PIs: Siddhartha Thakur, Rob Dunn, and Matthew Koci (North Carolina State University)

Seed Grant in Pathogenic and Commensal Organisms

Despite major improvements in hygiene, quality of food and water, and advanced methods to detect antimicrobial resistant pathogens, these agents continue to pose a tremendous burden by them on public health agencies. By 2050, death due to infection by such resistant bacteria is predicted to be more common than due to cancer. In the standard telling, the problem of antibiotic resistance has simple causes. Doctors have overprescribed antibiotics for problems for which they are not suitable and farmers have overused antibiotics in animal feed in such a way as to both favor the origin of resistance and permit its maintenance. In this telling, the way forward to a world in which our antibiotics remain useful requires us “simply” to more sensibly manage the use of antibiotics.
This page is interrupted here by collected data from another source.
(** * SecureWhisper: the mesh overlay ([src/network/mesh.py])

    A shallow embedding of [MeshNetwork]: the peer registry, the
    deduplicating broadcast, the three background loops (peer maintenance,
    buffered redelivery, heartbeat), port negotiation in [start], [stop], and
    the compression helpers.  Each Python method is a computation in a small
    state-and-exception monad over the object's fields; everything the
    process does not control (the network, the clock, zstd, the codec, the
    DHT) is read from an environment record.

    Around the mesh, the application: [SecureMemory]
    ([src/security/memory.py]), [CryptoManager] ([src/security/crypto.py]),
    [TorManager] ([src/network/tor_manager.py]) and [MeshChat] with its
    window ([src/mesh_chat.py], [src/ui/chat_window.py]), each in a module
    of its own. *)

From stdpp Require Import base gmap sets list strings pretty.
From Stdlib Require Import ZArith Lia.

#[local] Open Scope Z_scope.

(** ** Data *)

Abbreviation bytes := (list Byte.byte).

#[global] Instance byte_eq_dec : EqDecision Byte.byte := Byte.byte_eq_dec.

(** [@dataclass PeerState].  [time.time()] readings are modelled as integer
    clock ticks (seconds). *)
Record PeerState := mkPeerState {
  last_seen : Z;
  failed_attempts : Z;
  is_active : bool;
}.

#[global] Instance PeerState_eq_dec : EqDecision PeerState.
Proof. solve_decision. Defined.

(** A freshly discovered peer: [PeerState(last_seen)] with the dataclass
    defaults. *)
Definition new_peer (t : Z) : PeerState :=
  {| last_seen := t; failed_attempts := 0; is_active := true |}.

Definition set_last_seen (t : Z) (s : PeerState) : PeerState :=
  {| last_seen := t; failed_attempts := failed_attempts s; is_active := is_active s |}.
Definition set_failed_attempts (n : Z) (s : PeerState) : PeerState :=
  {| last_seen := last_seen s; failed_attempts := n; is_active := is_active s |}.
Definition set_is_active (b : bool) (s : PeerState) : PeerState :=
  {| last_seen := last_seen s; failed_attempts := failed_attempts s; is_active := b |}.

(** The dict appended to [message_buffer] by [broadcast_message]:
    keys "peer", "message", "attempts", "timestamp". *)
Record BufferedMessage := mkBuffered {
  msg_peer : string;
  msg_message : bytes;
  msg_attempts : Z;
  msg_timestamp : Z;
}.

#[global] Instance BufferedMessage_eq_dec : EqDecision BufferedMessage.
Proof. solve_decision. Defined.

Definition set_attempts (n : Z) (m : BufferedMessage) : BufferedMessage :=
  {| msg_peer := msg_peer m; msg_message := msg_message m;
     msg_attempts := n; msg_timestamp := msg_timestamp m |}.

(** The fields of [MeshNetwork.__init__].  [peers] is a Python dict: an
    association list in insertion order (the loops iterate it in that
    order).  [message_buffer] holds references to the buffered dicts, which
    live in the object store of [World] below: the redelivery loop mutates
    them in place while it walks a copy of the list.  [_http_runner] records
    whether the attribute is set ([None] is [false]). *)
Record MeshNetwork := mkMesh {
  base_port : Z;
  max_retry_ports : Z;
  port : option Z;
  peers : list (string * PeerState);
  message_buffer : list nat;
  is_running : bool;
  known_messages : gset Z;
  retry_interval : Z;
  peer_timeout : Z;
  _http_runner : bool;
}.

Definition new_mesh (base max_retry : Z) : MeshNetwork :=
  {| base_port := base; max_retry_ports := max_retry; port := None;
     peers := []; message_buffer := []; is_running := false;
     known_messages := ∅; retry_interval := 30; peer_timeout := 300;
     _http_runner := false |}.

Definition set_port (p : option Z) (s : MeshNetwork) : MeshNetwork :=
  {| base_port := base_port s; max_retry_ports := max_retry_ports s; port := p;
     peers := peers s; message_buffer := message_buffer s;
     is_running := is_running s; known_messages := known_messages s;
     retry_interval := retry_interval s; peer_timeout := peer_timeout s;
     _http_runner := _http_runner s |}.
Definition set_peers (ps : list (string * PeerState)) (s : MeshNetwork) : MeshNetwork :=
  {| base_port := base_port s; max_retry_ports := max_retry_ports s; port := port s;
     peers := ps; message_buffer := message_buffer s;
     is_running := is_running s; known_messages := known_messages s;
     retry_interval := retry_interval s; peer_timeout := peer_timeout s;
     _http_runner := _http_runner s |}.
Definition set_message_buffer (b : list nat) (s : MeshNetwork) : MeshNetwork :=
  {| base_port := base_port s; max_retry_ports := max_retry_ports s; port := port s;
     peers := peers s; message_buffer := b;
     is_running := is_running s; known_messages := known_messages s;
     retry_interval := retry_interval s; peer_timeout := peer_timeout s;
     _http_runner := _http_runner s |}.
Definition set_is_running (b : bool) (s : MeshNetwork) : MeshNetwork :=
  {| base_port := base_port s; max_retry_ports := max_retry_ports s; port := port s;
     peers := peers s; message_buffer := message_buffer s;
     is_running := b; known_messages := known_messages s;
     retry_interval := retry_interval s; peer_timeout := peer_timeout s;
     _http_runner := _http_runner s |}.
Definition set_known_messages (k : gset Z) (s : MeshNetwork) : MeshNetwork :=
  {| base_port := base_port s; max_retry_ports := max_retry_ports s; port := port s;
     peers := peers s; message_buffer := message_buffer s;
     is_running := is_running s; known_messages := k;
     retry_interval := retry_interval s; peer_timeout := peer_timeout s;
     _http_runner := _http_runner s |}.
Definition set_http_runner (b : bool) (s : MeshNetwork) : MeshNetwork :=
  {| base_port := base_port s; max_retry_ports := max_retry_ports s; port := port s;
     peers := peers s; message_buffer := message_buffer s;
     is_running := is_running s; known_messages := known_messages s;
     retry_interval := retry_interval s; peer_timeout := peer_timeout s;
     _http_runner := b |}.

(** ** Exceptions, observable events, the world *)

(** The exceptions the modelled code can meet; all are subclasses of
    Python's [Exception].  [ConnectionError] stands for whatever a
    connection raises ([OSError], [asyncio.TimeoutError], ...), [RunnerError]
    and [DhtError] for whatever the aiohttp runner and the DHT server raise.
    [KeyError] is what the model answers for a reference outside the store,
    which a Python list cannot hold. *)
Inductive Exn :=
  | UnicodeEncodeError
  | UnicodeDecodeError
  | ZstdError
  | OverflowError
  | ConnectionError
  | ValueError
  | KeyError
  | RunnerError
  | DhtError
  | RuntimeError (msg : string).

Inductive result (A : Type) :=
  | Ok (a : A)
  | Raise (e : Exn).
Arguments Ok {A} a.
Arguments Raise {A} e.

(** What the process does to the outside, in order. *)
Inductive Event :=
  | EvConnect (peer : string) (ok : bool)   (* [asyncio.open_connection] *)
  | EvFrame (peer : string) (frame : bytes) (* the bytes written to the peer *)
  | EvRedeliver (ref : nat)                 (* redelivery of a buffered dict *)
  | EvSleep (ms : Z).                       (* [asyncio.sleep], in milliseconds *)

Definition contacts (p : string) (e : Event) : bool :=
  match e with
  | EvConnect q _ | EvFrame q _ => bool_decide (q = p)
  | _ => false
  end.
Of course, there is nothing simple about achieving such a goal, but at least in theory it seems conceptually possible and, in fact, some countries have both reduced use of antibiotics and, in doing so, reduced the prevalence of resistant bacteria in some settings, such as hospitals. A key component of this narrative is the idea that the plasmids that encode resistance are costly for bacteria to maintain. In the absence of antibiotics, those plasmids should become more rare (and the bacteria that have them, disadvantaged). Yet, one set of observations seems at odds with this narrative. Namely, resistant bacteria have, increasingly, been found in natural environments far from anthropogenic selective pressures that might favor their persistence. These anecdotes are now numerous and present a serious challenge to our understanding of antibiotic resistance. We seek to explore the possibility that some conditions in nature also favor the persistence of antibiotic resistance. Such conditions might both be important to understanding how to mitigate antibiotic resistance and useful for prediction the location of novel antibiotics.

 

Publications:

Balbin MM, Hull D, Guest C, et al. (2020). Antimicrobial resistance and virulence factors profile of Salmonella spp. and Escherichia coli isolated from different environments exposed to anthropogenic activitiesJournal of Global Antimicrobial Resistance 22: 578-583.